Diane spoke briefly of Lemuel’s suicide and admitted that one day he had stopped by for a chat, something Sunderson didn’t know. It made him retrospectively angry. She said she hadn’t expected a serial murderer to be so charming. She thought that it was only fair
that Lemuel commit suicide after he had shot Kate. Sunderson didn’t know what to say. What is fair in double deaths? But he knew what she meant. Lovely little Kate’s death needed to be answered and the answer in the cosmos is always no.

He held Diane’s hand. Hers was dry while his was sweaty. She seemed on the verge of saying something that could upset him.

“Marriage was lovely compared to the glories of courtship,” she sighed. “But remember that fine week after we bought the house?”

She was referring to the second year of their marriage when they moved out of a depressing apartment near downtown and into his present house which had been owned by an old alcoholic couple. Diane had researched them to satisfy her own curiosity. She couldn’t believe a drunk couple could live well into their seventies. Her parents had been steadfast members of AA. By her teens she often thought that their only accomplishment in life was to quit drinking. Her parents had visited the house when Sunderson and Diane were scrubbing, mopping, sanding, and painting. Sunderson came off his high horse and allowed them to pay for a new kitchen for the young couple. The kitchen had been so embedded with filth as to be hopeless anyway. The previous owners had taught literature at the university then retired and moved to Arizona. The rehabilitation had taken his entire vacation and Sunderson sorely missed his trout fishing. For a change he was truly his father’s son and often worked a dozen hours a day on the house. They were young enough to still make love a couple of times a day, once on the floor where they had rolled into still wet varnish. When they finished they camped the entirety of each weekend near a river so he could recapture some of his lost fishing. She spent her time applying insect repellent to her body, feeding their campfire and reading. They took at least two long walks every day which rejuvenated them. With these long days he slept harder than ever in his life. It didn’t matter if it rained because Diane had bought them a first-rate, expensive tent, the first in Sunderson’s life that didn’t leak. With his modest youthful savings he was always buying war surplus crap, thinking if it was good enough for soldiers it was good enough for him. He thought of them in far off New Guinea encamped in this very equipment or in France breaking off the necks of bottles so they could drink the wine they found in bombarded French basements. Despite these romantic dreams everything he bought either leaked or malfunctioned and the store wouldn’t take anything back. This was what Diane called a false economy. A canteen smelled like a skunk had pissed in it though years later he realized a soldier had put tequila in the canteen. So if it rained they were quite happy in their big waterproof tent. He brought in wood and stored it inside the front of the tent so they would have dry firewood after the rain stopped.

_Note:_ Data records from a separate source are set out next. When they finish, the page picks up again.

(** ** Predicates of the statements *)


(** Every cached leaf outlives its entry by a day, up to [slack], and no
    entry lies further ahead than the cache TTL. *)
Definition cache_margin (slack : Duration) (s : State) : Prop :=
  forall host e, dynamicCerts (st_hw s) !! host = Some e ->
    expiration e + ONE_DAY - slack <= cert_NotAfter (kp_Leaf (data e)) /\
    cert_NotAfter (kp_Leaf (data e)) <= expiration e + ONE_DAY /\
    expiration e <= w_now (st_world s) + (TWO_WEEKS - ONE_DAY).

(** No lookup of [name] can hit, now or later. *)
Definition cold (name : string) (s : State) : Prop :=
  match dynamicCerts (st_hw s) !! name with
  | None => True
  | Some e => expiration e < w_now (st_world s)
  end.

(** What the dial of the relay finds: over TCP on port 80 unless the host
    names a port, or, for an intercepted connection, over TLS on port 443. *)
Definition dialed (s : State) (req : Request) : option Conn :=
  let host := Host req in
  if negb (https (st_hw s))
  then tcp (w_net (st_world s)) !! (if has_port host then host else host +:+ ":80")
  else tls (w_net (st_world s)) !! (if has_port host then host else host +:+ ":443").

(** The client socket and the response, when one came back. *)
Definition relayed (s : State) (resp : ResponseWriter) (req : Request)
  : option (Conn * Response) :=
  match rw_hijack resp, dialed s req with
  | inr connIn, Some connOut =>
      match conn_writeErr connOut, conn_response connOut with
      | None, inr respOut => Some (connIn, respOut)
      | _, _ => None
      end
  | _, _ => None
  end.


(** A network error of the relay: at the dial, at the write of the request,
    or at the read of the response. *)
Inductive upstream_error (s : State) (req : Request) : Prop :=
| dial_fails :
    dialed s req = None -> upstream_error s req
| write_fails c e :
    dialed s req = Some c -> conn_writeErr c = Some e -> upstream_error s req
| read_fails c e :
    dialed s req = Some c -> conn_writeErr c = None ->
    conn_response c = inl e -> upstream_error s req.


(** ** Weakest preconditions for the monad *)

Definition wp {A} (m : M A) (Q : A -> State -> Prop) (s : State) : Prop :=
  Q (m s).1 (m s).2.

(** Events that touch no socket and no channel: log lines and the
    observer's POST. *)
Definition quiet (e : Event) : bool :=
  match e with
  | EvLog _ _ | EvPost _ _ => true
  | _ => false
  end.

(** The observer was handed a response. *)
Definition with_response (e : Event) : bool :=
  match e with
  | EvFilter None _ => false
  | _ => true
  end.

(** ** The invariant of two concurrent callers *)

(** The caller holds the mutex. *)
Definition holds (pc : Pc) : bool :=
  match pc with
  | PcGet2 | PcSign | PcKeyPair _ | PcSet _ | PcUnlock _ => true
  | PcGet1 | PcLock | PcDone _ => false
  end.

(** The caller is on its way out, or out, without a key pair. *)
Definition failed (pc : Pc) : bool :=
  match pc with
  | PcUnlock (Ok _) | PcDone (Ok _) => false
  | PcUnlock _ | PcDone _ => true
  | _ => false
  end.

(** The caller has no result yet. *)
Definition early (pc : Pc) : bool :=
  match pc with
  | PcUnlock _ | PcDone _ => false
  | _ => true
  end.

(** The caller has signed and not yet cached. *)
Definition signing (pc : Pc) : nat :=
  match pc with
  | PcKeyPair _ | PcSet _ => 1
  | _ => 0
  end.

(** The caller has not signed, and its result, if any, is [kp]. *)
Definition settled (kp : tls_Certificate) (pc : Pc) : Prop :=
  pc = PcGet1 \/ pc = PcLock \/ pc = PcGet2 \/
  pc = PcUnlock (Ok kp) \/ pc = PcDone (Ok kp).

They chatted for a long time out on the bench at the tip of Presque Isle. She urged him to continue his nonexistent writing in Europe. She wanted to see what he had done but he said it would intimidate him and temporarily ruin his productivity. She backed away and he felt a strong shame over his fibbing. They walked back to his house which was closer because she had said she could use some sex, a bold statement for her. They made love on the sofa. He went down on her because she used to love it. Her butt moved to the rhythm of his tongue. She made modest screeching noises with her eyes wide open as if she could see straight through the back of the sofa. When they were done she sat up and her face tightened.